Three months later, on a crisp February night, Adrian hung his coat on the hook by the front door and took off his formal service cap.  He put it on the trunk in front of the couch and sat down.  The night’s festivities left his body buzzing with alcohol and warmth swept over his tired limbs.  He toed off his shiny dress shoes, wiggled his toes, and then propped his feet up on the trunk to wait for his mate.

So much had happened between that night and this one.  Lots of good things.  Things Adrian hadn’t had time to reflect on because they’d been so busy.

Feist had been promoted to Senior Detective for his work on the Sinclair case.  Every one of his team members had been given medals of Honor for their efforts to bring down those involved.  Niles had been given a job on their team, because after they were separated, he’d played an integral part in helping Sutton locate them in the clearing.  He was now in charge of the His Children Refugee Operation and was climbing the social ladder, but in a good way, a position he actually deserved because of his passion to help and care for the boys.  The German, whose real name was Jack, had been promoted to Task Force Leader on some dealer case that was blowing up.  Turns out he was a real son-of-a-bitch that the dealers became afraid of, and most ended up coughing up names and locations like vomit in his presence.
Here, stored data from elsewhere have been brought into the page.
(** A line above the level of the log changes nothing. *)
Lemma out_log_quiet env place level fmt ap s :
  Log_level s < level -> out_log env place level fmt ap s = Ok tt s.
Proof. intros Hl. unfold out_log, bind, gets. by rewrite (proj2 (Z.ltb_lt _ _) Hl). Qed.

Lemma out_nonl_quiet env level fmt ap s :
  Log_level s < level -> out_nonl env level fmt ap s = Ok tt s.
Proof. intros Hl. unfold out_nonl, bind, gets. by rewrite (proj2 (Z.ltb_lt _ _) Hl). Qed.

(** The level and the stream [out_init] sets. *)
Definition init_level (env : oenv) (var : txt) (level : Z) : Z :=
  match getenv env var with Some v => Z.max 0 (atoi v) | None => level end.
Definition init_stream (env : oenv) (var : txt) (fp : option stream) : stream :=
  match getenv env var with
  | Some v => LogFile (log_file_name env v)
  | None => default StdErr fp
  end.

(** [getexecname] succeeds for paths shorter than [PATH_MAX]. *)
Lemma getexecname_ok env s :
  ((exists path, readlink_exe env = Some path /\ PATH_MAX <= zlen path) -> getexecname env s = Fail OutOfBounds s) /\
  ((forall path, readlink_exe env = Some path -> zlen path < PATH_MAX) -> exists name, getexecname env s = Ok name s).
Proof.
  assert (Ht : forall path : txt, zlen (take (Z.to_nat PATH_MAX) path) = Z.min PATH_MAX (zlen path)).
  { intros path. by apply zlen_take. }
  unfold getexecname. split.
  - intros (path & -> & Hp). rewrite Ht. destruct (Z.ltb_spec (Z.min PATH_MAX (zlen path)) PATH_MAX); [lia|done].
  - intros Hp. destruct (readlink_exe env) as [path|]; [|by eexists]. specialize (Hp path eq_refl). rewrite Ht.
    destruct (Z.ltb_spec (Z.min PATH_MAX (zlen path)) PATH_MAX); [by eexists|lia].
Qed.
He became Frederick’s new partner, and from what Adrian heard, the two of them were having a grand old time busting chops and taking names.

Adrian had kept his promise to the spirit in the woods.  After they’d cleaned up the mess at the lodge with the local PD and made sure that night was silenced and swiped from all human memory, Adrian had located the body and placed an anonymous call to the local sheriff’s office.  The spirit had been a man named Samuel Miller.  He’d been a father to three girls and a grandfather to two boys.  He’d been a husband, a loved one, and a simple accident had left him out there alone.  But the minute he knew his family could move on, and they learned he hadn’t left them after all these years, Samuel Miller stepped over to the other side and never came back.
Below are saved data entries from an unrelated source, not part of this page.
Lemma insert_fix_ok p : forall t n pc,
  rbok t RB_RED n -> pathok p pc n -> exists t' c m, insert_fix t p = Some t' /\ rbok t' c m.
Proof.
  induction p as [|f|f g p IH] using list_ind2; intros t n pc Ht Hp.
  - simpl. eauto.
  - inv Hp; [| |match goal with H : pathok [] _ _ |- _ => inversion H end..];
      simpl; eauto 10 using rbok.
  - cbn [insert_fix]. inv Hp; cbn [frame_color].
    1, 2: match goal with |- context [Some (zip ?u (?f :: ?q))] =>
            edestruct (rbok_zip_black (plug f u) (S n) q) as (m & Hm);
            [simpl; eauto using rbok|eassumption|eauto] end.
    all: match goal with H : pathok (_ :: _) _ _ |- _ => inv H end;
      match goal with H : rbok ?u ?c _ |- context [is_red ?u] => rewrite (rbok_is_red u c _ H); inv H end;
      simpl; match goal with
      | |- exists t' c m, insert_fix _ _ = _ /\ _ => eapply IH; [|eassumption]; eauto using rbok
      | |- _ => idtac
      end;
      inv Ht; match goal with |- context [zip ?u ?q] =>
        edestruct (rbok_zip_black u) as (m & Hm); [|eassumption|eauto] end; eauto using rbok.
Qed.
End rb_proofs.

Section rb_remove.
Context {A : Type}.
Implicit Types (t l r u sib : rbt A) (p q : list (frame A)) (x y : A).

Ltac inv H := inversion H; subst; clear H.

(** What one turn of [RB_REMOVE_COLOR] leaves at [parent], where [n] is the
    black height of the deficient child. *)
Definition turn_ok (pc : color) (n : nat) (o : option (rbt A + rbt A)) : Prop :=
  match o with
  | Some (inl u) => rbok (blacken u) RB_BLACK (S n) /\ is_red u = bool_decide (pc = RB_RED) /\
                    (pc = RB_BLACK -> blacken u = u)
  | Some (inr u) => rbok u pc (match pc with RB_RED => S n | RB_BLACK => S (S n) end)
  | None => False
  end.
Halverson had been taken into the Queen’s custody.  It was more than likely he’d ended up in the same prison as his so called mother after an intense and forceful round of questioning.  But thankfully, Nina had spared Adrian the details.  He didn’t want to know any more than he already did.  It was part of Adrian’s self-imposed therapy—let it go when there was nothing more to be done.  No good would come of it, and these days he was trying to focus on the positive side of things, and be thankful for what he had.  Be thankful for all the progress he’d made to become the man he was now and make his mate proud.

Speaking of his mate, Wes had become a little softer around the edges, but mostly for his team and especially for Adrian behind closed doors.  His aggressive side only came out once or twice within the past few months and it was usually provoked by some rookie who didn’t know how to make coffee the way he liked it.  Or when Adrian got a little too wicked for his own good and deserved to be punished, something they both enjoyed.  Wes didn’t push, Adrian didn’t shove.  They cohabited, as they called it, but once in a while they both admitted their sappy, romantic feelings for each other.  Adrian had never been more secretly elated than when Wes flat out told him he loved him.
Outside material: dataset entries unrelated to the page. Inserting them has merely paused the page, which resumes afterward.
Lemma map_file_run s m (Q : unit -> fmst -> Prop) :
  fm_file_size (fs_fm s) = PAGE_SIZE * m -> 0 < m ->
  fm_start_addr (fs_fm s) = 0 -> p_vm (fs_proc s) = ∅ -> sorted_ranges (p_maps (fs_proc s)) ->
  let start := map_hint (p_maps (fs_proc s)) (PAGE_SIZE * m) in
  start <> 0 -> (fm_mapped (remapped s start m) start m -> Q tt (remapped s start m)) ->
  wp (map_file false) Q s.
Proof.
  intros Hfs Hm Hst Hvm Hsort start Hne HQ.
  destruct (map_hint_least (p_maps (fs_proc s)) (PAGE_SIZE * m) Hsort) as [Hok _].
  { unfold PAGE_SIZE. lia. }
  destruct (Hok Hne) as (Hge & Hal & Hb & Hfree). fold start in Hge, Hal, Hb, Hfree.
  assert (HT : TERABYTE = 2 ^ 40) by reflexivity. assert (HG : GIGABYTE = PAGE_SIZE * 2 ^ 18) by reflexivity.
  assert (Hal' : start mod PAGE_SIZE = 0).
  { apply Z.mod_divide in Hal as [k Hk]; [|by rewrite HG]. apply Z.mod_divide; [by unfold PAGE_SIZE|].
    exists (k * 2 ^ 18). lia. }
  unfold map_file, fm. mstep. mstep. mstep. mstep. rewrite Hst. simpl. mstep. mstep.
  apply wp_zoom, wp_gets. mstep. mstep. rewrite Hfs. fold start. mstep.
  { by destruct (Z.eqb_spec start 0). }
  assert (Hs : Fmst (fs_proc s) (fs_pages s) (fs_links s) (fs_fm s) = s) by (by destruct s). rewrite Hs.
  unfold UINTPTR_MAX in Hb. mstep. apply map_at_run; try done; [lia| |].
  { intros i _. by rewrite Hvm, lookup_empty. }
  cbn [when]. mstep. apply HQ. apply remapped_mapped; try done; [lia|lia|]. intros a [? Ha]. by rewrite Hvm, lookup_empty in Ha.
Qed.

Lemma map_file_first s ps F m :
  fm_objs s ps F 0 -> zlen ps = m -> fm_file_size (fs_fm s) = PAGE_SIZE * m -> 0 < m ->
  fm_start_addr (fs_fm s) = 0 -> p_vm (fs_proc s) = ∅ -> sorted_ranges (p_maps (fs_proc s)) ->
  let start := map_hint (p_maps (fs_proc s)) (PAGE_SIZE * m) in
  start <> 0 ->
  wp (map_file false) (fun _ s' => fm_wf s' start m ps F) s.
Proof.
  intros Ho Hl Hfs Hm Hst Hvm Hsort start Hne. apply (map_file_run s m); [done..|]. intros Hmap.
  split; [destruct Ho as [? ? ? ? ?]; by split|done|done].
Qed.

Lemma init_size_pages e :
  (match PMLIB_INIT_SIZE e with None => True | Some v => 0 <= v < 2 ^ 60 end) ->
  match PMLIB_INIT_SIZE e with None => FM_FILE_SIZE | Some v => MAX (ROUNDPG (u64 v)) PAGE_SIZE end
    = PAGE_SIZE * init_pages e /\ 0 < init_pages e < 2 ^ 49.
Proof.
  unfold init_pages. destruct (PMLIB_INIT_SIZE e) as [v|]; [|intros _; done]. intros Hv.
  assert (Hv' : u64 v = v) by (apply wrap_id; unfold in_u; lia). rewrite Hv'.
  assert (HR : ROUNDPG v = PAGE_SIZE * ((v + PAGE_MASK) / PAGE_SIZE)).
  { rewrite ROUNDPG_eq by (unfold PAGE_MASK, PAGE_SIZE; lia). rewrite up_mod by done. done. }
  pose proof (Z.div_mod (v + PAGE_MASK) PAGE_SIZE ltac:(done)) as Hd.
  pose proof (Z.mod_pos_bound (v + PAGE_MASK) PAGE_SIZE ltac:(done)) as Hmb.
  set (q := (v + PAGE_MASK) / PAGE_SIZE) in *. unfold MAX. rewrite HR.
  unfold PAGE_MASK in *. destruct (PAGE_SIZE * q >? PAGE_SIZE) eqn:E.
  - rewrite bytes2pgs_mul. split; [done|]. unfold PAGE_SIZE in *. apply Z.gtb_lt in E. lia.
  - split; [reflexivity|]. done.
Qed.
Every now and then, the emotions built up and needed an outlet.  And like Wes had taught him, they were still human on the inside, and that meant expressing themselves.  Adrian would spend a lifetime learning how to feel if it meant sharing every shred of his findings with Wes.

And it seemed they were all finding something…

Maloy had met a female, his mated match, who happened to be Feist’s little sister and only time would tell if Maloy would keep his balls after the mating ceremony.  Sutton and Wes were back to being BFFs, getting drinks here and there, catching a pick-up basketball game when they could.  Adrian’s Aunt Tina found a way to push Adrian into the fold.  She had started family meals on Sunday afternoon, cases permitting, and things were becoming less awkward with every passing week.  Adrian had cleared out his shoebox of a bedroom.  He had upgraded to Wes’s bed upstairs, their bed, and the nightmares hadn’t touched his sleep since.

Nothing was missing.  It was such a strange feeling to be complete, or as whole as one could be.  And that left Adrian smiling a lot these days.

But his smile was always bigger when Wes was around.  For instance, the moment Wes stumbled through the front door with a drunken grin of his own, Adrian felt his jaw almost pop with the smile he returned to his mate.  Wes’s hat fell to the floor, but he didn’t care.  He held up a fifth of rum and lifted a brow.

“I’ll give you a treat if you meet me upstairs in nothing but your hat and that medal around your neck.”

Adrian traced his fangs with his tongue.  “What kind of treat are we talkin?”

Wes looked at the bottle and then back at Adrian.  “The kind that involves a Captain flavored blowjob.”

Adrian snorted, but got up from the couch.  “I’ll take it.”  He took the bottle from Wes and opened it up.  He poured a good amount in his mouth and took it down like a champ.  “But only if I get to return the favor.”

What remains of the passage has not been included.